Top of Given records
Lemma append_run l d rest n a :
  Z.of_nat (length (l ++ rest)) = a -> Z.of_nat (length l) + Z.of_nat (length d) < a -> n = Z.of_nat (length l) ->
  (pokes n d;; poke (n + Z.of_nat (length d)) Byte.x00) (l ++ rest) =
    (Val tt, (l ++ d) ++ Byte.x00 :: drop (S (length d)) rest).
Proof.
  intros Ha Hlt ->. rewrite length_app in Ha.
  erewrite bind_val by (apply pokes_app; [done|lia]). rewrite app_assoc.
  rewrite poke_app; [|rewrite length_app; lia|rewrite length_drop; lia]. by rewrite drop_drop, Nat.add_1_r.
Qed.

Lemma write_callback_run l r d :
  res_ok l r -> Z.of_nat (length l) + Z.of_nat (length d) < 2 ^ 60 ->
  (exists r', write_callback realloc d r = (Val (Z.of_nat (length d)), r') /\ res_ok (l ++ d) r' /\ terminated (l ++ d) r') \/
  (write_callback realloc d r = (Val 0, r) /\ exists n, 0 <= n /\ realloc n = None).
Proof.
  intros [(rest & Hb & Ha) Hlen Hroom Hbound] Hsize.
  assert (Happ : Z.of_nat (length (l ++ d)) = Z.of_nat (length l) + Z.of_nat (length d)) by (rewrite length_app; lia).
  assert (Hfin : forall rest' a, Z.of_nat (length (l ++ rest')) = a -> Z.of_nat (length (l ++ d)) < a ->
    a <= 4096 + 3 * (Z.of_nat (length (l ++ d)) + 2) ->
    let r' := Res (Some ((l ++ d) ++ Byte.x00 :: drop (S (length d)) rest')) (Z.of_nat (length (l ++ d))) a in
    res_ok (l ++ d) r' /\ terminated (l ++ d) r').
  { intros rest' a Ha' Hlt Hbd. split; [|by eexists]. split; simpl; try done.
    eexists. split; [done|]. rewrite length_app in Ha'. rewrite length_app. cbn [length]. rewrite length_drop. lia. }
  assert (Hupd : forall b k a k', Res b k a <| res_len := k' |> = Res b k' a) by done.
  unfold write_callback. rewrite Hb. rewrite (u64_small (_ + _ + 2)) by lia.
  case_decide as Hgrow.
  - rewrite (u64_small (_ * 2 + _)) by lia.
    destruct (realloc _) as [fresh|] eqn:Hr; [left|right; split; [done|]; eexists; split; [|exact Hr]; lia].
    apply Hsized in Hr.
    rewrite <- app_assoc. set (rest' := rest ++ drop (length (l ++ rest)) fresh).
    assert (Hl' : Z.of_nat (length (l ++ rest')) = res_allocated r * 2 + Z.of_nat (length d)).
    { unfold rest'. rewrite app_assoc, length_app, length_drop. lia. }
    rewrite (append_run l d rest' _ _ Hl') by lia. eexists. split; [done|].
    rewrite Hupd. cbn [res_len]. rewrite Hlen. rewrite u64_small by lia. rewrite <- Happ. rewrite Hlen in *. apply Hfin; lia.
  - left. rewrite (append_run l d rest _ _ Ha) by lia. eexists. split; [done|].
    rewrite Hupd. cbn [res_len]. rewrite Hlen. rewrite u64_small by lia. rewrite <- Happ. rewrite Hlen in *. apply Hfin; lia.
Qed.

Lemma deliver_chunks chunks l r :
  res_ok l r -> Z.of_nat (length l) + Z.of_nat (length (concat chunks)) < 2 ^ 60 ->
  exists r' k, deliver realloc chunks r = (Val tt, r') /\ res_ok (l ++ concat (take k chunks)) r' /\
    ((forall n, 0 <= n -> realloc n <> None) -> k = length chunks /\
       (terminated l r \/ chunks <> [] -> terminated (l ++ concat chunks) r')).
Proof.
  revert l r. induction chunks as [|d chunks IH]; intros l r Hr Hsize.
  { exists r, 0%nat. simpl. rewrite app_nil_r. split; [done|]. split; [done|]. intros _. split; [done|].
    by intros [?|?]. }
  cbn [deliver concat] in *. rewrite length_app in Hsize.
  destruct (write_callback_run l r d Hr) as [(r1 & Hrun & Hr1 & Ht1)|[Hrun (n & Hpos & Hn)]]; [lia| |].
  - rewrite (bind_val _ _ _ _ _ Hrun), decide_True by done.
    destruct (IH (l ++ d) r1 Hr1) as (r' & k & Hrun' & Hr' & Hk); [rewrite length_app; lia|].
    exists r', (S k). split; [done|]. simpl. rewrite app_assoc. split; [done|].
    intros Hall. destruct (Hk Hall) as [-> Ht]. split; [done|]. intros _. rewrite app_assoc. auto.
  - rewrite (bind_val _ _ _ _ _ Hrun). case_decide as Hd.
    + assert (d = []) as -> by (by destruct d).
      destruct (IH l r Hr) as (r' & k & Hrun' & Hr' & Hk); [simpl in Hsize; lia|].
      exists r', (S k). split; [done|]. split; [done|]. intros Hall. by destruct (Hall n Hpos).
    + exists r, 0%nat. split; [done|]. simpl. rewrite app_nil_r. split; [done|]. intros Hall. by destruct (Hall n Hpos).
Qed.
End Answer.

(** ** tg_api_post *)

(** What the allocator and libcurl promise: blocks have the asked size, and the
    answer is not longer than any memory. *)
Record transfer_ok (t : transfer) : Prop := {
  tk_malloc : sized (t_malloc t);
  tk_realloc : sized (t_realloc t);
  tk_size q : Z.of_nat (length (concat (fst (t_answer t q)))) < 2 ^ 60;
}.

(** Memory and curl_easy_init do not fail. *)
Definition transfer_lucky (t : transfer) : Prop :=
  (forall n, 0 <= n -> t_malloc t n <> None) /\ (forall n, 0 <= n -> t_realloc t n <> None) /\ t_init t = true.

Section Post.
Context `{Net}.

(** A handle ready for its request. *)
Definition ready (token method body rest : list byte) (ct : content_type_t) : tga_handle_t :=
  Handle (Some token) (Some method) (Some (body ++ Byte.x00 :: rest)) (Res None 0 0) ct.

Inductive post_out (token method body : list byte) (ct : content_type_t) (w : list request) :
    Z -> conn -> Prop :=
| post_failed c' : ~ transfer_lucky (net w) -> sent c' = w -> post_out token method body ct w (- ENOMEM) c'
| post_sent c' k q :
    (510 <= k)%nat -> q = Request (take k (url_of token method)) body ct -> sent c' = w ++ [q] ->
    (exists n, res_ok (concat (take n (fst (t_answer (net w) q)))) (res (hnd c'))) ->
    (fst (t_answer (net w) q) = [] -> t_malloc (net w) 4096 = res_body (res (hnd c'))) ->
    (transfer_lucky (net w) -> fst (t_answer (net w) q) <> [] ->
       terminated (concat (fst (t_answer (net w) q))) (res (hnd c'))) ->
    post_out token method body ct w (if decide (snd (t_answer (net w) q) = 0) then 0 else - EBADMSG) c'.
Bottom of Given records
Aim of the task
Starting with the line that holds "- rewrite (bind_val _ _ _ _ _ Hrun)." and ending with the line that holds "(** Memory and curl_easy_init do not fail. *)", retype every line in the data above exactly, and nothing else.

Exercise response
  - rewrite (bind_val _ _ _ _ _ Hrun). case_decide as Hd.
    + assert (d = []) as -> by (by destruct d).
      destruct (IH l r Hr) as (r' & k & Hrun' & Hr' & Hk); [simpl in Hsize; lia|].
      exists r', (S k). split; [done|]. split; [done|]. intros Hall. by destruct (Hall n Hpos).
    + exists r, 0%nat. split; [done|]. simpl. rewrite app_nil_r. split; [done|]. intros Hall. by destruct (Hall n Hpos).
Qed.
End Answer.

(** ** tg_api_post *)

(** What the allocator and libcurl promise: blocks have the asked size, and the
    answer is not longer than any memory. *)
Record transfer_ok (t : transfer) : Prop := {
  tk_malloc : sized (t_malloc t);
  tk_realloc : sized (t_realloc t);
  tk_size q : Z.of_nat (length (concat (fst (t_answer t q)))) < 2 ^ 60;
}.

(** Memory and curl_easy_init do not fail. *)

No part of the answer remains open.